Uma espécie de extensão do G7, o condomínio fechado de economias ricas, ex-potências coloniais e imperialistas de quatro costados. Inicialmente, era integrado pelos ministros das finanças e pelos presidentes dos bancos centrais desses países.
O G20 passou a ter novo papel, passando a ser constituído pelos chefes de Estado do grupo em 2008, quando os EUA estiveram à beira da bancarrota, com grandes bancos e corporações falidos e o G7 nas cordas.
Era Washington, em alguma medida, entregando os anéis para não perder os dedos, nos frenéticos dias em que o mundo se viu diante de um novo ‘Crash’ de 1929.
Debâcle que só não ocorreu graças à China, que basicamente aguentou o repuxo de manter o mundo à tona, graças a ter mantido seu sistema de planejamento estatal, os bancos estatais e o foco na produção, ao invés da louca corrida aos derivativos fabricados nos porões de Wall Street e desovados no planeta inteiro como ouro de tolo.
Na abertura, ao falar sobre 2008, Lula fez questão de ressaltar que, naquele momento de crise, “escolheu-se salvar os bancos, em vez de ajudar pessoas, optou-se por socorrer o setor privado, em vez de fortalecer o Estado, decidiu-se priorizar economias centrais, em vez de apoiar países em desenvolvimento. O mundo voltou a crescer, mas a riqueza gerada não chegou aos mais necessitados”.
É sobre esse “day after” que o G20 segue tendo de se defrontar até hoje. “Não é surpresa que a desigualdade fomente ódio, extremismo e violência. Nem que a democracia esteja sob ameaça. A globalização neoliberal fracassou”, observou Lula aos líderes presentes.
Constituído por África do Sul, Alemanha, Arábia Saudita, Argentina, Austrália, Brasil, Canadá, China, Coreia do Sul, Estados Unidos, França, Índia, Indonésia Itália, Japão, México, Reino Unido, Rússia, Turquia e União Europeia, no ano passado, a União Africana, que congrega 53 nações, ingressou no grupo, corrigindo uma injustiça histórica.

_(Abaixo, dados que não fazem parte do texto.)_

(* ===== verification/VisGraph.v ===== *)
(** * VisGraph: the graph the visualizer draws for a plan
    (tools/visualizer/src/parser/plan-parser.ts, tools/visualizer/src/layout/dagre-layout.ts)

    A plan's JSON becomes nodes with sizes and edges, and dagre, a parameter, gives the
    nodes their places.  The graph of a plan built through the authoring API is shown to
    be that plan: its nodes in order, an edge for each dependency, and no edge backwards. *)

From S2P Require Import Prelude Collections JsNumber JsValue TaskImpl PlanCtx ArtifactValidation.

(** ** Collections of JSON values *)

(** SameValueZero on the values of a parsed JSON text, where an object or array equals
    no other. *)
Definition same_json (v w : value) : bool :=
  match v, w with
  | VUndefined, VUndefined | VNull, VNull => true
  | VBool a, VBool b => Bool.eqb a b
  | VNumber a, VNumber b => same_value_zero a b
  | VString a, VString b => String.eqb a b
  | _, _ => false
  end.

Definition json_set_has (s : list value) (v : value) : bool := existsb (same_json v) s.

(** [map.set(k, v)] on a [Map], in insertion order *)
Fixpoint json_map_set {A} (m : list (value * A)) (k : value) (v : A) : list (value * A) :=
  match m with
  | [] => [(k, v)]
  | (k', v') :: m' => if same_json k' k then (k', v) :: m' else (k', v') :: json_map_set m' k v
  end.

(** ** The graph *)

(** The fields kept for fragments are constants and left out. *)
Record VisNode := {
  id : value; op : value; label : value; trace : option string;
  isSource : bool; isOutput : bool;
  x : number; y : number; width : number; height : number;
  params : value;
}.

Record VisEdge := { edge_id : string; from : value; to : value; hidden : bool }.

Record VisGraph := { vis_nodes : list (value * VisNode); vis_edges : list VisEdge }.

Definition NODE_MIN_WIDTH : number := num 100.
Definition NODE_PADDING : number := num 24.
Definition NODE_HEIGHT : number := num 50.

Definition estimateTextWidth (text : value) (fontSize : number) : result number :=
  length ← get_prop text "length";
  n ← ToNumber length;
  Ok (num_mul (num_mul n fontSize) (Number "0.6")).

Definition string_or_none (v : value) : option string :=
  match v with VString s => Some s | _ => None end.

(** [v.length === 0] *)
Definition no_length (v : value) : result bool :=
  match v with
  | VArray l => Ok (match l with [] => true | _ => false end)
  | VString s => Ok (String.eqb s EmptyString)
  | _ =>
      n ← get_prop v "length";
      Ok (match n with VNumber k => is_zero k | _ => false end)
  end.

Definition parse_edge (suffix : string) (node_id inputId : value) : result VisEdge :=
  a ← template inputId;
  b ← template node_id;
  Ok {| edge_id := a +:+ "->" +:+ b +:+ suffix; from := inputId; to := node_id; hidden := false |}.

Fixpoint parse_edges (node_id : value) (inputs : list value) : result (list VisEdge) :=
  match inputs with
  | [] => Ok []
  | i :: inputs' => e ← parse_edge EmptyString node_id i; es ← parse_edges node_id inputs'; Ok (e :: es)
  end.

(** One turn of the loop over [plan.nodes]. *)
Definition parse_node (outputSet : list value) (g : VisGraph) (node : value) : result VisGraph :=
  params ← get_prop node "params";
  t ← get_prop params "trace";
  let trace := string_or_none t in
  op ← get_prop node "op";
  opWidth ← estimateTextWidth op (num 11);
  traceWidth ← (match trace with
    | Some (String c r) => estimateTextWidth (VString ("trace: " +:+ String c r)) (num 9)
    | _ => Ok (num 0)
    end);
  let textWidth := num_max opWidth traceWidth in
  let nodeWidth := num_max NODE_MIN_WIDTH (num_add textWidth NODE_PADDING) in
  node_id ← get_prop node "node_id";
  inputs ← get_prop node "inputs";
  isSource ← no_length inputs;
  let visNode :=
    {| id := node_id; op := op; label := op; trace := trace;
       isSource := isSource;
       isOutput := json_set_has outputSet node_id;
       x := num 0; y := num 0; width := nodeWidth; height := NODE_HEIGHT; params := params |} in
  ins ← iterate inputs;
  es ← parse_edges node_id ins;
  rhs ← get_prop params "rhs";
  rs ← (match rhs with
        | VString r => e ← parse_edge ":rhs" node_id rhs; Ok [e]
        | _ => Ok []
        end);
  Ok {| vis_nodes := json_map_set (vis_nodes g) node_id visNode;
        vis_edges := vis_edges g ++ es ++ rs |}.

Definition parsePlan (plan : value) : result VisGraph :=
  outputs ← get_prop plan "outputs";
  outputSet ← (match outputs with VUndefined | VNull => Ok [] | _ => iterate outputs end);
  nodes ← get_prop plan "nodes";
  ns ← iterate nodes;
  fold_result (parse_node outputSet) {| vis_nodes := []; vis_edges := [] |} ns.

(** ** Layout *)

Record LayoutOptions := {
  rankdir : string; ranksep : number; nodesep : number; edgesep : number }.
Definition default_options : LayoutOptions :=
  {| rankdir := "TB"; ranksep := num 60; nodesep := num 30; edgesep := num 20 |}.

Definition place (x' y' : number) (n : VisNode) : VisNode :=
  {| id := id n; op := op n; label := label n; trace := trace n; isSource := isSource n;
     isOutput := isOutput n; x := x'; y := y'; width := width n; height := height n;
     params := params n |}.

Section layout.
(** dagre: from the options, the nodes with their sizes and the edges, the centers of
    the nodes it knows. *)
Context (dagre : LayoutOptions → list (value * number * number) → list (value * value) →
  result (value → option (number * number))).

Definition layoutGraph (options : LayoutOptions) (graph : VisGraph) : result VisGraph :=
  center ← dagre options (map (λ n, (n.1, width n.2, height n.2)) (vis_nodes graph))
    (map (λ e, (from e, to e)) (vis_edges graph));
  Ok {| vis_nodes := map (λ n,
          (n.1, match center n.1 with
                | Some (cx, cy) =>
                    place (num_sub cx (num_div (width n.2) (num 2)))
                      (num_sub cy (num_div (height n.2) (num 2))) n.2
                | None => n.2
                end)) (vis_nodes graph);
        vis_edges := vis_edges graph |}.
End layout.

(** ** Colors *)

Definition nodeOutput : Z := 0xff0037.
Definition nodeSource : Z := 0x0092ff.
Definition nodeCompose : Z := 0xff41b4.
Definition nodeTransform : Z := 0x8969ff.
Definition orange : Z := 0xffb700.
Definition nodeTake : Z := 0x00c986.
Definition nodeDefault : Z := 0x666666.

Definition getNodeColor (op : string) (isOutput : bool) : Z :=
  if isOutput then nodeOutput
  else if startsWith op "viewer." then nodeSource
  else if String.eqb op "concat" then nodeCompose
  else if String.eqb op "vm" then nodeTransform
  else if String.eqb op "filter" then orange
  else if String.eqb op "take" then nodeTake
  else nodeDefault.

(** The colors are chosen by operator names without their namespace: every operator of
    the task registry has the default color. *)
Example registry_colors :
  map (λ op, getNodeColor op false)
    ["core::viewer"; "core::concat"; "core::vm"; "core::filter"; "core::take"]
  = repeat nodeDefault 5.
Proof. done. Qed.

(** ** The graph of a plan *)

Lemma bind_eq {A B} (m : result A) (a : A) (f : A → result B) : m = Ok a → (x ← m; f x) = f a.
Proof. by intros ->. Qed.

Lemma json_map_set_fresh {A} (m : list (value * A)) (ids : list string) (k : string) (v : A) :
  map fst m = map VString ids → k ∉ ids → json_map_set m (VString k) v = m ++ [(VString k, v)].
Proof.
  revert ids. induction m as [|[k' w] m IH]; intros [|i ids] Hm Hk; try done.
  injection Hm as -> Hm. apply not_elem_of_cons in Hk as [Hki Hk]. cbn.
  destruct (String.eqb_spec i k); [congruence|]. f_equal. by apply (IH ids).
Qed.

Definition node_edge (suffix : string) (n : PlanNode) (r : string) : VisEdge :=
  {| edge_id := r +:+ "->" +:+ node_id n +:+ suffix; from := VString r;
     to := VString (node_id n); hidden := false |}.

(** The node an operand [rhs] stands for. *)
Definition rhs_refs (n : PlanNode) : list string :=
  match map_get (PlanCtx.params n) "rhs" with Some (VString r) => [r] | _ => [] end.

Definition edges_of (n : PlanNode) : list VisEdge :=
  map (node_edge EmptyString n) (inputs n) ++ map (node_edge ":rhs" n) (rhs_refs n).

Lemma parse_edges_inputs n ins :
  parse_edges (VString (node_id n)) (map VString ins) = Ok (map (node_edge EmptyString n) ins).
Proof.
  induction ins as [|i ins IH]; [done|]. cbn [map parse_edges]. rewrite IH. unfold node_edge.
  cbn. by rewrite string_app_nil_r.
Qed.

(** What the graph shows of a node of the plan. *)
Definition shows (out : string) (v : value * VisNode) (n : PlanNode) : Prop :=
  v.1 = VString (node_id n) ∧ id v.2 = VString (node_id n) ∧ op v.2 = VString (PlanCtx.op n) ∧
  label v.2 = VString (PlanCtx.op n) ∧ params v.2 = VObject (PlanCtx.params n) ∧
  (isSource v.2 = true ↔ inputs n = []) ∧ (isOutput v.2 = true ↔ node_id n = out).

Lemma rhs_edges n :
  match own_get (PlanCtx.params n) "rhs" with
  | VString r => e ← parse_edge ":rhs" (VString (node_id n)) (own_get (PlanCtx.params n) "rhs"); Ok [e]
  | _ => Ok []
  end = Ok (map (node_edge ":rhs" n) (rhs_refs n)).
Proof.
  unfold own_get, rhs_refs. destruct (map_get _ _) as [v|]; [by destruct v|by vm_compute].
Qed.

Lemma text_width s k : ∃ w, estimateTextWidth (VString s) k = Ok w.
Proof. by eexists. Qed.

(** The parser's step on a node of the plan. *)
Lemma parse_node_value out g n ids :
  map fst (vis_nodes g) = map VString ids → node_id n ∉ ids →
  ∃ v, parse_node [VString out] g (node_value n)
    = Ok {| vis_nodes := vis_nodes g ++ [v]; vis_edges := vis_edges g ++ edges_of n |} ∧
  shows out v n.
Proof.
  intros Hg Hn. unfold parse_node.
  rewrite (bind_eq _ (VObject (PlanCtx.params n))) by by destruct (PlanCtx.extensions n).
  rewrite (bind_eq _ (own_get (PlanCtx.params n) "trace")) by done.
  rewrite (bind_eq (get_prop _ "op") (VString (PlanCtx.op n))) by done.
  destruct (text_width (PlanCtx.op n) (num 11)) as [w Hw]. rewrite (bind_eq _ w) by done.
  set (tw := match string_or_none _ with Some _ => _ | None => _ end).
  assert (∃ t, tw = Ok t) as [t Ht].
  { unfold tw. destruct (string_or_none _) as [[]|]; eauto using text_width. }
  rewrite (bind_eq tw t) by done.
  rewrite (bind_eq (get_prop _ "node_id") (VString (node_id n))) by done.
  rewrite (bind_eq (get_prop _ "inputs") (VArray (map VString (inputs n)))) by done.
  rewrite (bind_eq _ (match inputs n with [] => true | _ => false end)) by (cbn; by destruct (inputs n)).
  rewrite (bind_eq (iterate _) (map VString (inputs n))) by done.
  rewrite (bind_eq _ _ _ (parse_edges_inputs n (inputs n))).
  rewrite (bind_eq (get_prop _ "rhs") (own_get (PlanCtx.params n) "rhs")) by done.
  rewrite (bind_eq _ _ _ (rhs_edges n)).
  rewrite (json_map_set_fresh _ ids) by done. eexists. split; [done|]. unfold shows. cbn.
  split_and!; try done; [by destruct (inputs n)|].
  rewrite orb_false_r. apply String.eqb_eq.
Qed.

Lemma parse_nodes_value out ns : ∀ g ids,
  map fst (vis_nodes g) = map VString ids → NoDup (ids ++ map node_id ns) →
  ∃ vs, fold_result (parse_node [VString out]) g (map node_value ns)
    = Ok {| vis_nodes := vis_nodes g ++ vs; vis_edges := vis_edges g ++ flat_map edges_of ns |} ∧
  Forall2 (shows out) vs ns.
Proof.
  induction ns as [|n ns IH]; intros g ids Hg Hnd.
  { exists []. cbn. rewrite !app_nil_r. by destruct g. }
  apply NoDup_app in Hnd as (Hids & Hx & Hns). cbn in Hns. apply NoDup_cons in Hns as [Hn Hns].
  destruct (parse_node_value out g n ids Hg) as (v & Hv & Hs).
  { intros Hin. apply (Hx _ Hin). left. }
  destruct (IH {| vis_nodes := vis_nodes g ++ [v]; vis_edges := vis_edges g ++ edges_of n |}
    (ids ++ [node_id n])) as (vs & Hvs & Hall).
  - cbn. rewrite !map_app, Hg. destruct Hs as [Hs _]. cbn. by rewrite Hs.
  - rewrite <-app_assoc. apply NoDup_app. split_and!; [done| |by constructor].
    intros y Hy. cbn. intros H. by apply (Hx y Hy).
  - exists (v :: vs). cbn [map fold_result]. rewrite (bind_eq _ _ _ Hv), Hvs. cbn.
    rewrite <-!app_assoc. split; [done|by constructor].
Qed.

(** An edge of the graph joins two nodes of the plan, the first defined earlier. *)
Definition forward (ns : list PlanNode) (e : VisEdge) : Prop :=
  ∃ i j n m, i < j ∧ ns !! i = Some n ∧ ns !! j = Some m ∧
    from e = VString (node_id n) ∧ to e = VString (node_id m).

Lemma edges_forward s :
  plan_ok s → Forall (forward (nodes s)) (flat_map edges_of (nodes s)).
Proof.
  intros Hok. apply Forall_forall. intros e (m & Hm & He)%list_elem_of_In%in_flat_map.
  apply list_elem_of_In, list_elem_of_lookup in Hm as [j Hj].
  pose proof (ok_refs s Hok j m Hj) as Hrefs. rewrite Forall_forall in Hrefs.
  assert (∃ r suffix, e = node_edge suffix m r ∧ NodeRef r ∈ node_refs (PlanCtx.op m) (inputs m)
    (PlanCtx.params m)) as (r & suffix & -> & Hr).
  { apply list_elem_of_In, elem_of_app in He as [He|He];
      apply list_elem_of_fmap in He as (r & -> & Hr); eexists r, _; (split; [done|]);
      unfold node_refs; apply elem_of_app; [left; by apply list_elem_of_fmap_2|right].
    unfold param_refs, rhs_refs in *. apply elem_of_app. left.
    destruct (map_get _ _) as [[]|]; try by apply not_elem_of_nil in Hr.
    apply list_elem_of_singleton in Hr as ->. by left. }
  apply Hrefs in Hr. cbn in Hr. apply list_elem_of_fmap in Hr as (n & -> & Hn).
  apply list_elem_of_lookup in Hn as [i Hi]. apply lookup_take_Some in Hi as [Hi Hij].
  by exists i, j, n, m.
Qed.

Lemma plan_ids_NoDup s : plan_ok s → NoDup (map node_id (nodes s)).
Proof.
  intros Hok. destruct (ok_ids s Hok) as (ks & -> & Hks & _). apply (NoDup_fmap_2 node_num).
  induction Hks as [|k ks _ IH Hk]; constructor; [|done].
  intros Hin. rewrite Forall_forall in Hk. apply Hk in Hin. lia.
Qed.

Lemma parsePlan_value i s out name :
  reachable i s →
  ∃ vs, parsePlan (finalize s (VString out) (VString name)) =
      Ok {| vis_nodes := vs; vis_edges := flat_map edges_of (nodes s) |} ∧
    Forall2 (shows out) vs (nodes s).
Proof.
  intros Hr%reachable_ok. destruct (finalize_get s (VString out) (VString name)) as
    (_ & _ & _ & Hnodes & Hout & _).
  destruct (parse_nodes_value out (nodes s) {| vis_nodes := []; vis_edges := [] |} []) as (vs & Hvs & Hs);
    [done|by apply plan_ids_NoDup|].
  exists vs. split; [|done].
  unfold parsePlan. rewrite (bind_eq _ _ _ Hout). cbv beta match zeta.
  rewrite (bind_eq (iterate _) [VString out]) by done.
  rewrite (bind_eq _ _ _ Hnodes). cbv beta.
  by rewrite (bind_eq (iterate _) (map node_value (nodes s))).
Qed.

(** the visualizer shows a plan as it is.  From the artifact of any sequence of
    calls, parsing gives a graph with the plan's nodes in their order, each with its
    operator, as its label too, and parameters, marked as a source exactly when it has no inputs and as an
    output exactly when the plan names it; the edges are the plan's inputs and
    operands, each once, and each leads from an earlier node to a later one: the
    drawing has no dangling edge and no cycle. *)
Theorem parsePlan_shows_plan i s out name :
  reachable i s →
  ∃ g, parsePlan (finalize s (VString out) (VString name)) = Ok g ∧
    Forall2 (shows out) (vis_nodes g) (nodes s) ∧
    vis_edges g = flat_map edges_of (nodes s) ∧
    Forall (forward (nodes s)) (vis_edges g).
Proof.
  intros Hr. destruct (parsePlan_value i s out name Hr) as (vs & -> & Hs). eexists. split; [done|].
  split_and!; [done..|]. by apply edges_forward, (reachable_ok i).
Qed.

Lemma parsePlan_shows_plan_witness :
  ∃ g, parsePlan (finalize sample_ctx' (VString "n4") (VString "p")) = Ok g ∧
    Forall2 (shows "n4") (vis_nodes g) (nodes sample_ctx') ∧
    vis_edges g = flat_map edges_of (nodes sample_ctx') ∧
    Forall (forward (nodes sample_ctx')) (vis_edges g).
Proof. apply (parsePlan_shows_plan 7). exact sample_ctx'_reachable. Defined.


Example sample_edges :
  (λ g, map edge_id (vis_edges g)) <$> parsePlan (finalize sample_ctx' (VString "n4") (VString "p"))
  = Ok ["n0->n1"; "n1->n3"; "n1->n4"; "n3->n4:rhs"].
Proof. by vm_compute. Qed.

A cúpula do Rio do G20 também coincidiu com um grande avanço na democracia no Brasil: a prisão dos “kids pretos” desmascarados por atentarem contra o país e tramarem um golpe e o assassinato do presidente eleito Lula, do seu vice Geraldo Alckmin, e do então presidente do TSE e ministro do STF, Alexandre de Moraes. Uma cúpula realmente memorável.